UCP chooses active boycott
The United Civil Party members have gathered 52,158 signatures, according to its leader Anatol Liabedzka, which is not enough for his registration as a presidential candidate. However, the party is not going to leave the campaign.
As soon as the ‘time of silence’ is over, Anatol Liabedzka promises to stage pickets in order to collect signatures in support of his social program entitled “One Million Jobs”, as well as to demand the resignation of the government and the head of the Central Election Commission Lidziya Yarmoshyna.
“We did not have an end in itself to collect 100,000 signatures, but would not mind if it happened,” said Anatol Liabedzka at a press conference on the results of the election phase. “So far, we have only lost airtime on the state radio and television, but we will continue to work with the voters. Now there is a sheer crisis and degradation of Lukashenka and Yarmoshyna’s election model. The campaign has documented the division in the opposition between those who believe that they can fit in the existing system and those who want to change the system. We believe that one cannot be integrated in such a system without becoming a part of it. The best result is empty polling stations. Only this can stimulate the power to change the rules of the game before the next parliamentary campaign.”
The UCP has for the first time ever formed its nomination group taking advantage of the opportunities of social networks. About 1,000 people joined the nomination campaign of Anatol Liabedzka.

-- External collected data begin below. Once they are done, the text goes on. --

(** * Room pollers of ide-agent-kit: watermark tracking and trigger dispatch

    The repository ships two polling scripts that watch the newest message of
    a room and wake a tmux session:

    - the minimal poller (function [poll], module-level [lastSeenId]);
    - the unified poller (functions [pollRoom] and [injectPrompt],
      module-level [lastSeenMessageId]).

    Both are asynchronous JavaScript functions driven by [setInterval].  They
    are embedded here as finite resumption programs ([Proc]): every statement
    of the source that touches the world is one node of the program, and the
    answers of the world (settled promises, outcome of the synchronous file
    write) are supplied by an oracle.  Two semantics are given to the same
    programs: a sequential one ([run], one whole cycle at a time) and an
    event-loop one ([step], where cycles are suspended at their [await]s);
    [run_completes] relates the two.

    Line numbers are those of the file that holds both scripts.  Message ids
    and handles are strings; a watermark is [null] or a string, and the
    scripts' test for "no watermark yet" is JavaScript falsiness. *)

From Stdlib Require Import String Ascii List Bool Arith NArith Lia.
Import ListNotations.
Local Open Scope string_scope.
Local Open Scope list_scope.

(** ** JavaScript string operations used by the pollers

    Strings are byte strings: a JavaScript string is held in its UTF-8
    form, on which [includes], equality and concatenation are those of the
    script.  [toLowerCase] is [String.prototype.toLowerCase] on strings of
    ASCII characters ([ascii_only]), where the method maps [A]..[Z] to
    [a]..[z] and nothing else.  On other strings the method also maps cased
    letters outside ASCII, which this function leaves alone; the statements
    that read a lower-cased value as the one the script computes are
    therefore made for ASCII handles and bodies. *)

Module JsString.
Lemma store_bytes_room m p bs m' q n :
  store_bytes m p bs = Some m' -> room m q n -> room m' q n.
Proof.
  intros H (b & Hb & ? & ?). destruct bs as [|x bs]; simplify_eq/=; [by exists b|].
  destruct (m !! p_blk p) as [b'|] eqn:Hb'; simplify_eq/=. case_decide; simplify_eq/=.
  destruct (decide (p_blk p = p_blk q)) as [e|e].
  - rewrite <- e in *. simplify_eq. eexists. rewrite <- e, lookup_insert_eq. split; [done|].
    rewrite length_splice by (simpl; lia). done.
  - exists b. by rewrite lookup_insert_ne.
Qed.

(** ** The monad of C code over a state [S] *)
Definition M (S A : Type) : Type := S -> option (A * S).

#[export] Instance M_ret S : MRet (M S) := fun A a s => Some (a, s).
#[export] Instance M_bind S : MBind (M S) :=
  fun A B k c s => match c s with Some (a, s') => k a s' | None => None end.

Definition lift {S A} (o : option A) : M S A := fun s => a ← o; Some (a, s).
Definition get {S} : M S S := fun s => Some (s, s).
Definition undefined {S A} : M S A := fun _ => None.

(** Run a computation on the first, or the second, component of a paired state. *)
Definition on_fst {S T A} (c : M S A) : M (S * T) A :=
  fun st => match c st.1 with Some (a, s') => Some (a, (s', st.2)) | None => None end.
Definition on_snd {S T A} (c : M T A) : M (S * T) A :=
  fun st => match c st.2 with Some (a, t') => Some (a, (st.1, t')) | None => None end.

(** [for (i = 0; i < n; ++i) a = f(i, a);] *)
Fixpoint c_for {S A} (i n : nat) (f : nat -> A -> M S A) (a : A) : M S A :=
  match n with
  | O => mret a
  | Datatypes.S n' => a' ← f i a; c_for (Datatypes.S i) n' f a'
  end.

Lemma M_bind_Some {S A B} (c : M S A) (k : A -> M S B) s a s' :
  c s = Some (a, s') -> (c ≫= k) s = k a s'.
Proof. intros H. unfold mbind, M_bind. by rewrite H. Qed.

Lemma M_bind_None {S A B} (f : M S A) (k : A -> M S B) s : f s = None -> (f ≫= k) s = None.
Proof. intros Hf. unfold mbind, M_bind. by rewrite Hf. Qed.

Lemma M_bind_lift {S A B} (o : option A) (k : A -> M S B) s a :
  o = Some a -> (lift o ≫= k) s = k a s.
Proof. by intros ->. Qed.

(** Run the next step of a computation whose result is known. *)
Ltac step H := rewrite (M_bind_Some _ _ _ _ _ H); cbn beta iota.

(** Reduce the plumbing of the monads, and nothing else. *)
Ltac msimpl :=
  cbn [mbind option_bind mret option_ret fst snd negb orb andb fmap option_fmap option_map] in *.

(** ** Total correctness: the computation is defined, and its result and final state satisfy [Q] *)

Definition wp {S A} (c : M S A) (Q : A -> S -> Prop) (s : S) : Prop :=
  match c s with Some (a, s') => Q a s' | None => False end.

Lemma wp_Some {S A} (c : M S A) Q s : wp c Q s -> exists a s', c s = Some (a, s') /\ Q a s'.
Proof. unfold wp. destruct (c s) as [[a s']|]; [eauto|done]. Qed.
Lemma wp_bind {S A B} (c : M S A) (k : A -> M S B) Q s : wp c (fun a s' => wp (k a) Q s') s -> wp (c ≫= k) Q s.
Proof. unfold wp, mbind, M_bind. by destruct (c s) as [[a s']|]. Qed.
Lemma wp_ret {S A} (a : A) (Q : A -> S -> Prop) s : Q a s -> wp (mret a) Q s.
Proof. done. Qed.
Lemma wp_get {S} (Q : S -> S -> Prop) s : Q s s -> wp get Q s.
Proof. done. Qed.
Lemma wp_lift {S A} (o : option A) a (Q : A -> S -> Prop) s : o = Some a -> Q a s -> wp (lift o) Q s.
Proof. by intros ->. Qed.
Lemma wp_mono {S A} (c : M S A) (Q Q' : A -> S -> Prop) s : wp c Q s -> (forall a s', Q a s' -> Q' a s') -> wp c Q' s.
Proof. unfold wp. destruct (c s) as [[a s']|]; [|done]. intros HQ H. by apply H. Qed.
Lemma wp_run {S A} (c : M S A) (Q : A -> S -> Prop) s a s' : c s = Some (a, s') -> Q a s' -> wp c Q s.
Proof. unfold wp. by intros ->. Qed.
Lemma wp_bind_inv {S A B} (c : M S A) (k : A -> M S B) Q (s : S) : wp (c ≫= k) Q s -> wp c (fun a s' => wp (k a) Q s') s.
Proof. unfold wp, mbind, M_bind. by destruct (c s) as [[a s']|]. Qed.

(** ** Library functions on memory *)

Definition stores (p : ptr) (bs : list Z) : M mem unit :=
  fun m => m' ← store_bytes m p bs; Some (tt, m').

(** [memcpy(dst, src, n)]; a negative [n] becomes a huge [size_t] and cannot succeed. *)
Definition memcpy (dst src : ptr) (n : Z) : M mem unit :=
  m ← get; bs ← lift (load_bytes m src n); stores dst bs.

(** Distance to the terminating NUL; running off the block is undefined. *)
Fixpoint scan0 (l : list Z) : option Z :=
  match l with
  | [] => None
  | x :: r => if x =? 0 then Some 0 else n ← scan0 r; Some (n + 1)
  end.

Definition strlen (m : mem) (p : ptr) : option Z :=
  b ← m !! p_blk p;
  if decide (0 <= p_off p <= Z.of_nat (length b)) then scan0 (drop (Z.to_nat (p_off p)) b) else None.

(** [strncmp(a, b, n) == 0] *)
Fixpoint strncmp_eq (m : mem) (a b : ptr) (n : nat) : option bool :=
  match n with
  | O => Some true
  | S n' =>
    x ← load m a; y ← load m b;
    if negb (x =? y) then Some false
    else if x =? 0 then Some true
    else strncmp_eq m (padd a 1) (padd b 1) n'
  end.

(** The NUL-terminated string [s] is at [p]. *)
Definition cstr (m : mem) (p : ptr) (s : list Z) : Prop :=
  at_bytes m p (s ++ [0]) /\ Forall (fun x => x <> 0) s.

Lemma scan0_spec s r : Forall (fun x => x <> 0) s -> scan0 (s ++ 0 :: r) = Some (Z.of_nat (length s)).
Proof.
  induction 1 as [|x s Hx Hs IH]; [done|]. simpl. destruct (Z.eqb_spec x 0); [done|].
  rewrite IH. simpl. f_equal. lia.
Qed.

Lemma cstr_strlen m p s : cstr m p s -> strlen m p = Some (Z.of_nat (length s)).
Proof.
  intros [Hat Hnz]. apply at_bytes_spec in Hat as (b & Hb & ? & Hle & Heq); [|by destruct s].
  rewrite length_app in Hle, Heq. cbn [length] in Hle, Heq. unfold strlen. rewrite Hb. simpl. rewrite decide_True by lia.
  rewrite <- (take_drop (length s + 1) (drop _ b)), Heq, <- app_assoc. by apply scan0_spec.
Qed.

Lemma cstr_bytes m p s : cstr m p s -> at_bytes m p s.
Proof. intros [H _]. by apply at_bytes_app in H as [? _]. Qed.

Lemma cstr_agree b m m' p s : agree_except b m m' -> p_blk p <> b -> cstr m p s -> cstr m' p s.
Proof. intros Ha Hp [Hat Hz]. split; [|done]. unfold at_bytes in *. by rewrite (agree_load_bytes b m m'). Qed.

Lemma at_bytes_agree b m m' p s : agree_except b m m' -> p_blk p <> b -> at_bytes m p s -> at_bytes m' p s.
Proof. intros Ha Hp Hat. unfold at_bytes in *. by rewrite (agree_load_bytes b m m'). Qed.

(** ** Emitting bytes through a moving pointer

    [emits b m0 f bs]: started at a pointer of block [b], in a memory that
    agrees with [m0] elsewhere, [f] stores exactly [bs] there and returns the
    pointer advanced past them; if they do not fit the block it is undefined. *)
Definition emits (b : nat) (m0 : mem) (f : ptr -> M mem ptr) (bs : list Z) : Prop :=
  forall m p, p_blk p = b -> agree_except b m0 m ->
    f p m = m' ← store_bytes m p bs; Some (padd p (Z.of_nat (length bs)), m').

Create HintDb emits.

Section Emits.
Context (b : nat) (m0 : mem).

Lemma emits_ret : emits b m0 mret [].
Proof. intros m p _ _. simpl. by rewrite padd_0. Qed.

Lemma emits_bind f g bs1 bs2 :
  emits b m0 f bs1 -> emits b m0 g bs2 ->
  emits b m0 (fun p => p' ← f p; g p') (bs1 ++ bs2).
Proof.
  intros Hf Hg m p Hp Ha. unfold mbind at 1, M_bind. rewrite (Hf m p Hp Ha), store_bytes_app_eq.
  destruct (store_bytes m p bs1) as [m1|] eqn:Hs1; [|done]. simpl.
  rewrite (Hg m1); [|done|].
  - destruct (store_bytes m1 _ bs2); [|done]. simpl.
    by rewrite padd_padd, length_app, Nat2Z.inj_add.
  - eapply agree_except_trans; [done|]. rewrite <- Hp. by eapply store_bytes_agree.
Qed.

Lemma emits_stores bs :
  emits b m0 (fun p => stores p bs;; mret (padd p (Z.of_nat (length bs)))) bs.
Proof.
  intros m p _ _. unfold stores, mbind, M_bind. simpl. by destruct (store_bytes m p bs).
Qed.

Lemma emits_memcpy src bs n :
  at_bytes m0 src bs -> p_blk src <> b -> n = Z.of_nat (length bs) ->
  emits b m0 (fun p => memcpy p src n;; mret (padd p n)) bs.
Proof.
  intros Hat Hsrc -> m p Hp Ha.
  assert (Hl : load_bytes m src (Z.of_nat (length bs)) = Some bs)
    by (erewrite agree_load_bytes; eauto).
  unfold memcpy, get, lift, stores, mbind, M_bind. simpl. rewrite Hl. simpl.
  by destruct (store_bytes m p bs).
Qed.

Lemma emits_if (c : bool) f g bs1 bs2 :
  emits b m0 f bs1 -> emits b m0 g bs2 ->
  emits b m0 (fun p => if c then f p else g p) (if c then bs1 else bs2).
Proof. by destruct c. Qed.

Lemma emits_for {A} (f : nat -> ptr -> M mem ptr) (e : A -> list Z) (xs : list A) : forall i,
  (forall j x, xs !! j = Some x -> emits b m0 (f (i + j)%nat) (e x)) ->
  emits b m0 (c_for i (length xs) f) (concat (map e xs)).
Proof.
  induction xs as [|x xs IH]; intros i Hf; simpl; [apply emits_ret|].
  apply emits_bind.
  - rewrite <- (Nat.add_0_r i). by apply Hf.
  - apply IH. intros j y Hj. replace (S i + j)%nat with (i + S j)%nat by lia. by apply Hf.
Qed.
End Emits.

#[export] Hint Resolve emits_ret emits_bind emits_stores emits_if : emits.

(** Every cell holds a byte. *)
Definition mem_ok (m : mem) : Prop := forall b l, m !! b = Some l -> bytes l.

Lemma mem_ok_load m p x : mem_ok m -> load m p = Some x -> byte x.
Proof.
  intros Hm. unfold load, load_bytes. rewrite decide_False by lia.
  destruct (m !! p_blk p) as [l|] eqn:Hl; simpl; [|done]. case_decide; simpl; [|done].
  intros Hx. specialize (Hm _ _ Hl). unfold bytes in Hm. rewrite Forall_forall in Hm. apply Hm.
  apply list_elem_of_In. destruct (drop (Z.to_nat (p_off p)) l) as [|y r] eqn:Hd; [done|].
  simpl in Hx. injection Hx as ->. rewrite <- (take_drop (Z.to_nat (p_off p)) l), Hd.
  apply in_or_app. right. by left.
Qed.

(** A [for] loop that adds a bounded amount per element. *)
Lemma c_for_sum {S A} (f : nat -> Z -> M S Z) (g : A -> Z) (bound : Z) (s : S) (xs : list A) : forall i a,
  (forall j x a, xs !! j = Some x -> 0 <= a -> a + g x <= bound -> f (i + j)%nat a s = Some (a + g x, s)) ->
  Forall (fun x => 0 <= g x) xs -> 0 <= a ->
  a + foldr (fun x n => g x + n) 0 xs <= bound ->
  c_for i (length xs) f a s = Some (a + foldr (fun x n => g x + n) 0 xs, s).
Proof.
  induction xs as [|x xs IH]; intros i a Hf Hg Ha Hb; cbn [length c_for foldr] in *.
  { unfold mret, M_ret. do 2 f_equal. lia. }
  apply Forall_cons in Hg as [Hx Hg].
  assert (Hnn : 0 <= foldr (fun x n => g x + n) 0 xs) by (clear -Hg; induction Hg; simpl; lia).
  rewrite (M_bind_Some _ _ _ (a + g x) s).
  - rewrite IH; [do 2 f_equal; lia| |done|lia|lia].
    intros j y a' Hj Ha0 Ha'. replace (Datatypes.S i + j)%nat with (i + Datatypes.S j)%nat by lia. by apply Hf.
  - rewrite <- (Nat.add_0_r i). apply Hf; [done|lia|lia].
Qed.

(** Writing right behind bytes that are there extends them. *)
Lemma store_bytes_extend m p xs ys m' :
  at_bytes m p xs -> store_bytes m (padd p (Z.of_nat (length xs))) ys = Some m' ->
  at_bytes m' p (xs ++ ys).
Proof.
  intros Hx Hs. destruct ys as [|y ys]; [rewrite app_nil_r; simpl in Hs; by simplify_eq|].
  destruct xs as [|x xs].
  { change (Z.of_nat (length [])) with 0 in Hs. rewrite padd_0 in Hs. by apply store_bytes_at in Hs. }
  apply at_bytes_spec in Hx as (b & Hb & Ho & Hle & Hx); [|done].
  unfold store_bytes in Hs. simpl p_blk in Hs. rewrite Hb in Hs. cbn [mbind option_bind] in Hs.
  case_decide as Hd; [|done]. simplify_eq. cbn [p_off padd] in *.
  apply at_bytes_spec; [done|]. exists (splice b (Z.to_nat (p_off p + Z.of_nat (length (x :: xs)))) (y :: ys)).
  rewrite lookup_insert_eq, length_app, length_splice by lia. splits; [done|done|lia|].
  rewrite Zto_nat_add, Nat2Z.id by lia. unfold splice. rewrite drop_app_le by (rewrite length_take; lia).
  rewrite <- take_drop_commute, Hx, app_assoc. by rewrite take_app_length' by (rewrite length_app; lia).
Qed.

“The door-to-door method of collecting signatures did not work. This is primarily due to the summer, when people are actually away, but sometimes they just won’t open the door. If in the previous election, our volunteers collected 30-50 signatures during the evening, then this year – only 10-12,” says Viktar Karniyenka, head of Liabedzka’s nomination group. “Another method, which we had hoped should work, has not brought results, either: collecting signatures outside major enterprises. We had hoped that people who were going to lose their jobs would be more active, but it is obvious that people are in despair.”
The error of the campaign is a lack of work in small towns, where the opposition to the existing regime is much greater than in the capital. A positive moment of the signature collection stage was working with individual entrepreneurs who were interested in the economic program of the UCP leader. The party will continue to work with this target audience, says Viktar Karniyenka.
The UCP has nominated 187 members to the precinct election commissions, not focusing on quantity but on quality, choosing experienced and decent people.
“Let's see what the election commissions and the authorities will say to that. If our people are not included in the commissions, then it will be clear that the authorities continue to falsify the election results,” says UCP member Antanina Kavaliova.